# Smoking really dry tobacco



## Brinson

So, I realized I left one of my ziplocks open last time I smoked it...over 2 weeks ago, and it is bone dry. I figured it was worth the experimentation and loaded a bowl and light up..and I'm not finding it to be too bad. Tastes pretty similar to be honest, just seems to burn faster with alot more smoke coming off of the bowl.


----------



## Hermit

I always dry mine out pretty much before smoking it.


----------



## Mad Hatter

some blends do smoke well when theyre extremely dry.


----------



## RJpuffs

While moisture levels vary by individual taste, personally I don't like baccy too dry ... mainly because it tends to crumble while filling and shoot a mouthful of tobacco dust down the airway and into my innards.


----------



## dmkerr

I dry out all my flakes and some of my other cuts. I've found that since there are so many exceptions to my rules, it's best not to cite all that nonsense and just say that each blend seems to have an optimal moisture point which may or may not be different from the next blend.

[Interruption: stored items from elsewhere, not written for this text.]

Lemma scalar_text_round_trip_witness :
  let v := CpuListValue (CpuSet_from_ids [0; 1; 2; 5]) in
  encode_scalar_value v = "0-2,5" /\
  decode_scalar "cpus" "/sys/x" wit_cpu_domain "0-2,5" = Ok v.
Proof.
  assert (E : encode_scalar_value (CpuListValue (CpuSet_from_ids [0; 1; 2; 5])) = "0-2,5")
    by (vm_compute; reflexivity).
  split; [exact E|]. rewrite <- E. apply scalar_text_round_trip.
  - vm_compute. reflexivity.
  - intros c. unfold CpuSet_from_ids. rewrite elem_of_list_to_set.
    intros Hc. repeat (apply elem_of_cons in Hc as [->|Hc]; [lia|]). set_solver.
  - vm_compute. reflexivity.
Defined.
Definition validate_decoded_journal (j : Journal) : result unit :=
  do? reject_if (negb (j_schema_version j =? JOURNAL_SCHEMA_VERSION))
    (InvalidJournal [T "unsupported schema version "; Num (j_schema_version j)]) in
  do? reject_if (bool_decide (j_boot_id j = "") || bool_decide (j_device_fingerprint j = ""))
    (InvalidJournal [T "boot ID and device fingerprint must be non-empty"]) in
  let? claimed := res_foldM validate_frequency_entry ∅ (entries (j_entries j)) in
  do? res_foldM (validate_scalar_entry (j_entries j)) claimed (entries (j_scalars j)) in
  do? reject_if
    (existsb (fun kv : string * TaskJournalEntry =>
                negb (bool_decide (kv.1 = task_journal_key (te_identity kv.2))))
       (entries (j_tasks j)))
    (InvalidJournal [T "task journal key does not match its stable identity"]) in
  do? res_mapM validate_task_entry (values (j_tasks j)) in
  do? res_mapM validate_unit_entry (entries (j_units j)) in
  Ok tt.

(** ** The envelope

    [serde_json] and [crc32fast] are parameters: a journal and an envelope have
    a JSON encoding that parses back to them, and a payload has a checksum. *)

Record JournalEnvelope := { payload : list Z; checksum : Z }.

Class JournalCodec := {
  journal_to_vec : Journal -> list Z;
  journal_from_slice : list Z -> option Journal;
  envelope_to_vec : JournalEnvelope -> list Z;
  envelope_from_slice : list Z -> option JournalEnvelope;
  crc32 : list Z -> Z;
  journal_json : forall j, journal_from_slice (journal_to_vec j) = Some j;
  envelope_json : forall e, envelope_from_slice (envelope_to_vec e) = Some e;
}.

Section codec.
Context `{JournalCodec}.

Definition too_long (limit : Z) (l : list Z) : bool := limit <? Z.of_nat (length l).

Definition encode_journal (j : Journal) : result (list Z) :=
  let bytes := journal_to_vec j in
  do? reject_if (too_long MAX_JOURNAL_PAYLOAD_BYTES bytes)
    (InvalidJournal [T "payload exceeds "; Num MAX_JOURNAL_PAYLOAD_BYTES; T " bytes"]) in
  let encoded := envelope_to_vec {| payload := bytes; checksum := crc32 bytes |} in
  do? reject_if (too_long MAX_JOURNAL_ENVELOPE_BYTES encoded)
    (InvalidJournal [T "envelope exceeds "; Num MAX_JOURNAL_ENVELOPE_BYTES; T " bytes"]) in
  Ok encoded.

Definition decode_journal (bytes : list Z) : result Journal :=
  do? reject_if (too_long MAX_JOURNAL_ENVELOPE_BYTES bytes)
    (InvalidJournal [T "envelope exceeds "; Num MAX_JOURNAL_ENVELOPE_BYTES; T " bytes"]) in
  let? envelope := ok_or (envelope_from_slice bytes) (InvalidJournal [T "malformed envelope"]) in
  do? reject_if (too_long MAX_JOURNAL_PAYLOAD_BYTES (payload envelope))
    (InvalidJournal [T "payload exceeds "; Num MAX_JOURNAL_PAYLOAD_BYTES; T " bytes"]) in
  do? reject_if (negb (crc32 (payload envelope) =? checksum envelope))
    (InvalidJournal [T "checksum mismatch"]) in
  let? journal := ok_or (journal_from_slice (payload envelope))
                    (InvalidJournal [T "malformed journal"]) in
  do? validate_decoded_journal journal in
  Ok journal.

(** A journal that was encoded decodes to itself exactly when it is valid. *)
Lemma decode_encode j bytes :
  encode_journal j = Ok bytes ->
  decode_journal bytes = (do? validate_decoded_journal j in Ok j).
Proof.
  unfold encode_journal, decode_journal.
  intros (? & H1%reject_if_Ok & (? & H2%reject_if_Ok & [= <-])%res_bind_Ok)%res_bind_Ok.
  rewrite H2. simpl. rewrite envelope_json. simpl. rewrite H1. simpl.
  rewrite Z.eqb_refl. simpl. by rewrite journal_json.
Qed.
End codec.
(** One request of the preparation loop of [apply_tasks]. *)
Definition prepare_task (observed : observations)
    (acc : gmap string TaskJournalEntry * prepared_tasks) (request : TaskRequest)
  : res (gmap string TaskJournalEntry * prepared_tasks) ActuatorError :=
  let '(tasks, prepared) := acc in
  match observed !! tr_identity request with
  | None => Panic
  | Some current =>
      let key := task_journal_key (tr_identity request) in
      let existing := (fun e => refresh_entry e current) <$> tasks !! key in
      let entry := default (fresh_entry (tr_identity request) current) existing in
      let claimed := claim_fields entry current (tr_desired request) in
      let tasks := delete key tasks in
      let tasks :=
        if negb (TaskMask_is_empty (te_owned_fields claimed))
           || negb (TaskMask_is_empty (te_relinquished_fields claimed))
        then <[key := claimed]> tasks else tasks in
      let desired := te_desired claimed in
      Ok (tasks,
          <[tr_identity request :=
              {| pt_before := current; pt_desired := desired;
                 pt_changed_fields := TaskMask_changed current desired;
                 pt_rollback_entry := existing |}]> prepared)
  end.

As Puffs said, it's a preference thing.


----------



## Commander Quan

I prefer most blends that have a significant amount of latakia to be dryer.


----------



## Pipe Organist

I suppose as with many things in this subtle art, it's all a matter of taste. I find tobacco that's too dry tends to have no flavor (other than ashy) and smokes intolerably hot. Obviously nobody likes their tobacco to be too wet, but too dry seems to be a matter of personal preference.


----------